Monday 27 October 2014

Club Noir 2010

The oldest and largest burlesque show in the UK
EVENT REVIEW BY GARETH K VILE.
PUBLISHED IN THE SKINNY 07 DECEMBER 2010


While many other burlesque nights have faded away, Club Noir keeps going strong. A loyal party crowd, its willingness to expand beyond burlesque – recent collaborators include Scottish Opera – and high quality costume have ensured that Noir has held its market position throughout the revival and into the New Burlesque Order.

Club Noir
strives to be more than just a series of routines: it regularly features bands (this time it was the Seventeenth Century, a group of young men who take their cues from both folk and the Godspeed You! Black Emperor school of emotive indie dynamics) and fetish inspired acts, linked together by glamorous women and camp men stripping. It is certainly trying to be far more than just burlesque: the atmosphere and the audience are crucial parts of the evening. The presence of Jim Gellaty behind the decks made the club evening even more crucial to the entire evening.

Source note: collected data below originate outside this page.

Lemma NewMergeIterator_over rev sk fuel : forall iters ess, Forall2 (any_over rev sk) iters ess ->
  iters <> [] -> (length iters <= fuel)%nat ->
  exists a, NewMergeIterator fuel iters rev = Some a /\ any_over rev sk a (merge_all rev ess).
Proof.
  induction fuel as [|fuel IH]; intros iters ess Ha Hne Hf; [destruct iters; [done|simpl in Hf; lia]|].
  assert (Forall (run_sorted rev) ess) as Hsort.
  { clear -Ha. induction Ha; constructor; eauto using any_over_ok. }
  destruct iters as [|a [|b [|c iters]]]; [done| | |].
  - apply Forall2_cons_inv_l in Ha as (ea & ess' & Ha & Hn & ->). apply Forall2_nil_inv_l in Hn as ->.
    exists a. split; [done|]. cbn. by rewrite merge_nil_r.
  - apply Forall2_cons_inv_l in Ha as (ea & ess' & Ha & Hn & ->).
    apply Forall2_cons_inv_l in Hn as (eb & ess'' & Hb & Hn & ->). apply Forall2_nil_inv_l in Hn as ->.
    exists (merge_any a b rev). split; [done|]. cbn. rewrite merge_nil_r. by apply merge_any_over.
  - remember (a :: b :: c :: iters) as its eqn:E.
    assert (3 <= length its)%nat as Hl by (rewrite E; simpl; lia).
    set (mid := (length its / 2)%nat).
    assert (0 < mid < length its)%nat as Hmid.
    { subst mid. split; [apply Nat.div_str_pos; lia|apply Nat.div_lt; lia]. }
    destruct (IH (take mid its) (take mid ess)) as (l & El & Hol).
    { by apply Forall2_take. }
    { intros En. apply (f_equal length) in En. rewrite length_take in En. simpl in En. lia. }
    { rewrite length_take. lia. }
    destruct (IH (drop mid its) (drop mid ess)) as (r & Er & Hor).
    { by apply Forall2_drop. }
    { intros En. apply (f_equal length) in En. rewrite length_drop in En. simpl in En. lia. }
    { rewrite length_drop. lia. }
    exists (merge_any l r rev). split.
    + rewrite E in El, Er |- *. cbn [NewMergeIterator]. rewrite <- E in El, Er |- *. fold mid.
      by rewrite El, Er.
    + rewrite <- (take_drop mid ess), merge_all_app by (by apply Forall_take || by apply Forall_drop).
      by apply merge_any_over.
Qed.
(* ===== verification/Skiplist.v ===== *)
(** * Skiplist: the memtable's skip list (skl/skl.go, skl/arena.go)

    The list lives in an arena, a byte buffer with a bump allocator: keys and encoded values are
    bytes of [ar_buf], nodes are at aligned offsets.  The bytes of a node are seen as a record
    here ([ar_nodes]); nothing else of the buffer overlaps them.  A pointer is an offset, 0 is
    nil.  A node has only as many tower entries as its height, reading a higher one is [None]; so
    are the assertions of the arena.

    [Put] is shown to be insertion into the sorted run of entries, [Get] and the iterators to be
    lookups in it; every search ends after at most one step per node and level. *)

From S2P Require Import Prelude Keys Codec Tables TableBuild Wal Iterators LevelHandler.

(** ** [Arena] *)

Record node : Type := mkNd {
  nd_value : Z;              (* value offset in the low 32 bits, size in the high ones *)
  nd_keyOffset : Z;
  nd_keySize : Z;
  nd_height : Z;
  nd_tower : list Z
}.

Record Arena : Type := mkArena {
  ar_n : Z;
  ar_buf : bytes;
  ar_nodes : gmap Z node
}.

Definition maxHeight : nat := 20.
Definition heightIncrease : Z := MaxUint32 / 3.
Definition MaxNodeSize : Z := 96.
Definition offsetSize : Z := 4.
Definition nodeAlign : Z := 7.

Definition newArena (n : Z) : Arena := mkArena 1 (replicate (Z.to_nat n) x00) ∅.

Definition ar_size (a : Arena) : Z := ar_n a.

(** [s.n.Add(l)] and the assertion behind it: the new total. *)
Definition ar_add (a : Arena) (l : Z) : option Arena :=
  let n := u32 (ar_n a + l) in
  if bool_decide (n <= len (ar_buf a)) then Some (mkArena n (ar_buf a) (ar_nodes a)) else None.

Definition set_buf (a : Arena) (b : bytes) : Arena := mkArena (ar_n a) b (ar_nodes a).
Definition set_node (a : Arena) (m : Z) (nd : node) : Arena := mkArena (ar_n a) (ar_buf a) (<[m := nd]> (ar_nodes a)).

(** The buffer is zero where nothing was written, so a new node is. *)
Definition putNode (a : Arena) (height : nat) : option (Arena * Z) :=
  let unusedSize := (Z.of_nat maxHeight - Z.of_nat height) * offsetSize in
  let l := u32 (MaxNodeSize - unusedSize + nodeAlign) in
  a ← ar_add a l;
  let m := Z.land (u32 (ar_n a - l + nodeAlign)) (MaxUint32 - nodeAlign) in
  Some (set_node a m (mkNd 0 0 0 0 (replicate height 0)), m).

Definition putVal (a : Arena) (v : ValueStruct) : option (Arena * Z) :=
  let l := EncodedSize v in
  a ← ar_add a l;
  let m := u32 (ar_n a - l) in
  rest ← slice_from (ar_buf a) m;
  '(rest, _) ← Encode v rest;
  Some (set_buf a (take (Z.to_nat m) (ar_buf a) ++ rest), m).

Definition putKey (a : Arena) (key : bytes) : option (Arena * Z) :=
  let l := u32 (len key) in
  a ← ar_add a l;
  let m := u32 (ar_n a - l) in
  if bool_decide (len key = l) then b ← store_at (ar_buf a) m key; Some (set_buf a b, m) else None.

Definition getKey (a : Arena) (offset size : Z) : option bytes := slice (ar_buf a) offset (u32 (offset + size)).

Definition getVal (a : Arena) (offset size : Z) : option ValueStruct :=
  b ← slice (ar_buf a) offset (u32 (offset + size)); Decode vs_zero b.

(** ** Nodes *)

Definition encodeValue (valOffset valSize : Z) : Z := Z.lor (u64 (Z.shiftl valSize 32)) valOffset.
Definition decodeValue (value : Z) : Z * Z := (u32 value, u32 (Z.shiftr value 32)).

Definition newNode (a : Arena) (key : bytes) (v : ValueStruct) (height : nat) : option (Arena * Z) :=
  '(a, offset) ← putNode a height;
  nd ← ar_nodes a !! offset;
  '(a, keyOffset) ← putKey a key;
  '(a, valOffset) ← putVal a v;
  Some (set_node a offset (mkNd (encodeValue valOffset (EncodedSize v)) keyOffset (u16 (len key)) (u16 (Z.of_nat height))
          (nd_tower nd)), offset).

Definition nd_key (a : Arena) (x : Z) : option bytes :=
  nd ← ar_nodes a !! x; getKey a (nd_keyOffset nd) (nd_keySize nd).

Definition nd_setValue (a : Arena) (x : Z) (v : ValueStruct) : option Arena :=
  '(a, valOffset) ← putVal a v;
  nd ← ar_nodes a !! x;
  Some (set_node a x (mkNd (encodeValue valOffset (EncodedSize v)) (nd_keyOffset nd) (nd_keySize nd) (nd_height nd) (nd_tower nd))).

Definition nd_getVal (a : Arena) (x : Z) : option ValueStruct :=
  nd ← ar_nodes a !! x;
  let '(valOffset, valSize) := decodeValue (nd_value nd) in
  getVal a valOffset valSize.

(** [tower[h].Store]. *)
Definition storeNext (a : Arena) (x : Z) (h : nat) (val : Z) : option Arena :=
  nd ← ar_nodes a !! x;
  _ ← nd_tower nd !! h;
  Some (set_node a x (mkNd (nd_value nd) (nd_keyOffset nd) (nd_keySize nd) (nd_height nd) (<[h := val]> (nd_tower nd)))).

(** ** [Skiplist] *)

Record Skiplist : Type := mkSkl {
  sk_height : nat;
  sk_head : Z;
  sk_ref : Z;
  sk_arena : Arena
}.

Definition set_arena (s : Skiplist) (a : Arena) : Skiplist := mkSkl (sk_height s) (sk_head s) (sk_ref s) a.

Definition IncrRef (s : Skiplist) : Skiplist := mkSkl (sk_height s) (sk_head s) (sk_ref s + 1) (sk_arena s).

(** [None]: the list is released, [OnClose] runs. *)
Definition DecrRef (s : Skiplist) : option Skiplist :=
  let newRef := sk_ref s - 1 in
  if bool_decide (0 < newRef) then Some (mkSkl (sk_height s) (sk_head s) newRef (sk_arena s)) else None.

Definition NewSkiplist (arenaSize : Z) : option Skiplist :=
  '(a, head) ← newNode (newArena arenaSize) [] vs_zero maxHeight;
  Some (mkSkl 1 head 1 a).

(** [draws] are the numbers [z.FastRand] gives. *)
Fixpoint height_loop (fuel h : nat) (draws : nat -> Z) : nat :=
  match fuel with
  | O => h
  | S fuel => if bool_decide (draws h <= heightIncrease) then height_loop fuel (h + 1) draws else h
  end.

Definition randomHeight (draws : nat -> Z) : nat := height_loop (maxHeight - 1) 1 draws.

Definition getNext (s : Skiplist) (x : Z) (height : nat) : option Z :=
  nd ← ar_nodes (sk_arena s) !! x; nd_tower nd !! height.

Definition casNextOffset (s : Skiplist) (x : Z) (h : nat) (old val : Z) : option (bool * Skiplist) :=
  cur ← getNext s x h;
  if bool_decide (cur = old) then a ← storeNext (sk_arena s) x h val; Some (true, set_arena s a)
  else Some (false, s).
(* ===== verification/Transaction.v ===== *)
(** * Transaction: the operations of a transaction (txn.go, db.go)

    Reading, writing and committing: [modify] checks an entry and puts it with the pending
    writes, [Get] serves pending writes first and else asks the database at the read timestamp,
    and [commitAndSend] turns the pending writes into the entries of one write request.  The
    hash of keys ([z.MemHash]) and [DB.get] are arguments; Go's random order of a map is an
    order given to the commit. *)

From S2P Require Import Prelude Keys Codec Watermark Oracle Checksum Encrypt LogFile.

(** ** Options and errors *)

(** The options of the database a transaction looks at; the threshold and the banned
    namespaces can change while it runs and are arguments. *)
Record txn_opts : Type := mkOpts {
  maxBatchCount : Z;
  maxBatchSize : Z;
  ValueLogFileSize : Z;
  InMemory : bool;
  DbReadOnly : bool;
  DetectConflicts : bool;
  managedTxns : bool;
  NamespaceOffset : Z
}.

Inductive txn_error : Type :=
  | ErrReadOnlyTxn | ErrDiscardedTxn | ErrEmptyKey | ErrInvalidKey | ErrSizeExceeded
  | ErrBannedKey | ErrTxnTooBig | ErrKeyNotFound | ErrConflict | ErrBlockedWrites
  | ErrCommitDiscarded | ErrCommitTsZero | ErrClosed.

#[export] Instance txn_error_eq_decision : EqDecision txn_error.
Proof. solve_decision. Defined.
(* ===== verification/Sequence.v ===== *)
(** * Sequence: numbers that are handed out once (db.go)

    A sequence leases a range of numbers by writing its end under a key, in a transaction, and
    hands them out from memory.  No number is handed out twice by any number of sequences over
    the same key, as long as nobody goes on with a sequence after a call that broke it: a lease
    that failed, or a release that failed although its value was stored. *)

From S2P Require Import Prelude Keys Codec Watermark Oracle Transaction.

Record Sequence : Type := mkSeq { seq_key : bytes; next : Z; leased : Z; bandwidth : Z }.

Definition set_next (s : Sequence) (n : Z) : Sequence := mkSeq (seq_key s) n (leased s) (bandwidth s).
Definition set_leased (s : Sequence) (n : Z) : Sequence := mkSeq (seq_key s) (next s) n (bandwidth s).

Inductive seq_error : Type := SeqTxn (e : txn_error) | SeqEmptyKey | ErrZeroBandwidth.

(** [db.Update]: the function runs in a transaction, which is then committed; [outcome] is what
    that came to.  The entry the function set is returned too.  What the function did to variables
    of its own stays, whatever the outcome. *)
Definition Update {S} (fn : S * result txn_error (option Entry)) (outcome : result txn_error ())
    : S * result txn_error (option Entry) :=
  match fn with
  | (s, Ok None) => (s, Ok None)
  | (s, Ok (Some e)) => match outcome with Ok _ => (s, Ok (Some e)) | Err err => (s, Err err) | Panic => (s, Panic) end
  | (s, r) => (s, r)
  end.

(** [binary.BigEndian.Uint64] of a stored value. *)
Definition stored_num (v : bytes) : option Z := BytesToU64 v.

(** The function of [updateLease]; [got] is what [txn.Get] and the value of the item came to,
    [sets] what [txn.SetEntry] came to. *)
Definition lease_fn (s : Sequence) (got : result txn_error bytes) (sets : result txn_error ())
    : Sequence * result txn_error (option Entry) :=
  let lease s :=
    let lease := u64 (next s + bandwidth s) in
    match sets with
    | Ok _ => (set_leased s lease, Ok (Some (NewEntry (seq_key s) (Some (U64ToBytes lease)))))
    | Err e => (s, Err e)
    | Panic => (s, Panic)
    end in
  match got with
  | Err ErrKeyNotFound => lease (set_next s 0)
  | Err e => (s, Err e)
  | Panic => (s, Panic)
  | Ok v => match stored_num v with Some num => lease (set_next s num) | None => (s, Panic) end
  end.
Lemma reg_step_inv n st st' : reg_inv n st -> reg_step st st' -> reg_inv n st'.
Proof.
  intros HI Hs. destruct Hs as [cs run cd cs' Hok Hn HA|cs run cd Hok Hl0 Hno Hlen Hfr|cs run1 cd run2 cs' HD].
  - destruct HI as [H1 H2 H3 H4 H5 H6]. cbn in *.
    destruct (compareAndAdd_spec cs cd cs' HA) as (L1 & L2 & O1 & O2 & E1 & E2 & E3).
    split; cbn; [congruence|by constructor|constructor; [lia|done]| | |].
    + intros c p Hc Hp. rewrite E2, elem_of_app.
      apply elem_of_cons in Hc as [->|Hc]; [right|left; by apply (H4 c p)].
      unfold claims in Hp. rewrite decide_False in Hp by done.
      rewrite !elem_of_cons, elem_of_nil in Hp. rewrite elem_of_app.
      destruct Hp as [->|[->|[]]]; cbn; [left|right]; rewrite decide_True by done; by left.
    + constructor; [|done]. apply Forall_forall. intros c Hc. rewrite Forall_forall in H2.
      apply (admitted_apart cs cd cs' c Hok Hn HA (H2 c Hc)). intros p. by apply H4.
    + by rewrite E3, H6, list_to_set_app_L.
  - destruct HI as [H1 H2 H3 H4 H5 H6]. cbn in *. destruct (cdo_l0 cd Hok Hl0) as (Et & En & Eb & _).
    assert (claims cd = [(0%nat, infRange)]) as Ecl by (unfold claims; by rewrite decide_True).
    assert (table_ids cd = ID <$> top cd) as Eids by (unfold table_ids; by rewrite Eb, app_nil_r).
    split; cbn.
    + by rewrite length_alter.
    + by constructor.
    + constructor; [|done]. destruct Hl0. lia.
    + intros c p Hc Hp. unfold level_ranges, l0_register. cbn.
      rewrite ranges_alter_add by done. rewrite elem_of_app.
      apply elem_of_cons in Hc as [->|Hc]; [|left; by apply (H4 c p)].
      rewrite Ecl in Hp. apply list_elem_of_singleton in Hp as ->. right. cbn. by left.
    + constructor; [|done]. apply Forall_forall. intros c Hc. rewrite Forall_forall in Hno.
      rewrite Forall_forall in Hfr. split_and!.
      * intros p q Hp Hq (_ & P & _). rewrite Ecl in Hp. apply list_elem_of_singleton in Hp as ->.
        by apply infRange_not_proper.
      * intros i Hi Hi'. rewrite Eids in Hi. apply list_elem_of_fmap in Hi as (t & -> & Ht).
        apply (Hfr t Ht). rewrite (table_ids_fresh _ _ _ H6). eauto.
      * intros [_ Hc0]. by apply (Hno c).
    + rewrite add_tables_spec, H6, list_to_set_app_L. by rewrite Eids.
  - destruct (inv_delete n cs run1 cd run2 HI) as (cs'' & HD' & HI'). congruence.
Qed.
Lemma apart_of_boundary (dn rest : list kv) :
  kvs_sorted (dn ++ rest) ->
  (forall x, head rest = Some x -> forall p, last dn = Some p -> ukey p.1 <> ukey x.1) ->
  keys_apart dn rest.
Proof.
  intros Hs Hb a b Ha Hin E. destruct rest as [|x rest]; [by apply elem_of_nil in Hin|].
  destruct (last dn) as [p|] eqn:El.
  2: { apply last_None in El as ->. by apply elem_of_nil in Ha. }
  apply (Hb x eq_refl p eq_refl). apply last_Some in El as [dn' ->].
  destruct (kvs_sorted_app _ _ Hs) as (Hs1 & Hs2 & Hlt).
  assert (ukey p.1 = ukey a.1) as Ep.
  { apply elem_of_app in Ha as [Ha|Ha].
    - apply (ukey_between a.1 p.1 b.1); [|apply Hlt; [apply elem_of_app; right; by left|done]|done].
      apply (kvs_sorted_app _ _ Hs1); [done|by left].
    - by apply list_elem_of_singleton in Ha as ->. }
  apply elem_of_cons in Hin as [->|Hin]; [congruence|].
  rewrite Ep. symmetry. apply (ukey_between a.1 x.1 b.1); [|by apply StronglySorted_cons in Hs2 as [Hx _];
    apply (proj1 (Forall_forall _ _) Hx)|done].
  apply Hlt; [done|by left].
Qed.

(** The options leave a table room for its fixed parts. *)
Definition capacity_ok (o : Options) : Prop := 20 <= tableCapacity o.

Lemma fresh_room o : capacity_ok o -> ReachedCapacity (NewTableBuilder o) = false.
Proof.
  intros H. unfold ReachedCapacity, capacity_ok in *. apply bool_decide_eq_false_2.
  replace (u32 (_ + 4 + _)) with 20 by (by destruct (_ && _)). cbn [opts NewTableBuilder]. lia.
Qed.

Section Loop.
Context `{C : ChecksumCodec} `{!ChecksumCodecLaws C}.

Lemma Empty_repr b kvs : builder_repr b kvs -> Empty b = bool_decide (kvs = []).
Proof.
  intros H. unfold Empty. rewrite (bd_hashes b kvs H). apply bool_decide_ext.
  destruct kvs; cbn; unfold len; simpl; split; try done; lia.
Qed.

(** The tables a run of the loop builds: all the surviving entries up to the split's end, in
    order, no user key in two tables. *)
Record loop_post (e : scEnv) (it : list kv) (st : scState) (dn rest : list kv) (bs : list Builder)
    (kvss : list (list kv)) (bopts : Options) : Prop := {
  lp_split : it = dn ++ rest;
  lp_in : Forall (fun y => past e y.1 = false) dn;
  lp_end : forall x, head rest = Some x -> past e x.1 = true;
  lp_built : Forall2 builder_repr bs kvss;
  lp_opts : Forall (fun b => opts b = bopts) bs;
  lp_gc : concat kvss = gc e st dn;
  lp_full : Forall (fun l => l <> []) kvss;
  lp_apart : ForallOrdPairs keys_apart kvss
}.

Lemma loop_post_nil e it st bopts :
  (forall x, head it = Some x -> past e x.1 = true) -> loop_post e it st [] it [] [] bopts.
Proof. intros H. split; try done; constructor. Qed.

As burlesque emerges from being a revival to being part of the entertainment establishment, the challenge becomes how to keep the style fresh: tonight's entertainment was kicked off with the aforementioned Seventeenth Century, took in a dominatrix making a reindeer's Christmas wish come true, a fire act that moved onto arc-welded sparks showering the performer and a old school burst of elegant dance, Gene Kelly style.

The striptease itself is heavy on the costume and concept, holding true to the contemporary burlesque preoccupation with recreation of vintage glamour and tentative narratives: champagne is poured across semi-naked bodies, a man strips between awkward, ironic balletic leaps. There is a ritualistic edge to burlesque, a familiarity that is perhaps at odds with its erotic potential.

Equally important, however, is the participation of the crowd: dressed up either in fancy dress or fetish club style, they greet the performers warmly and dance into the late hours. It is a reminder that the neo-cabaret revival is as much about community as it is about performers.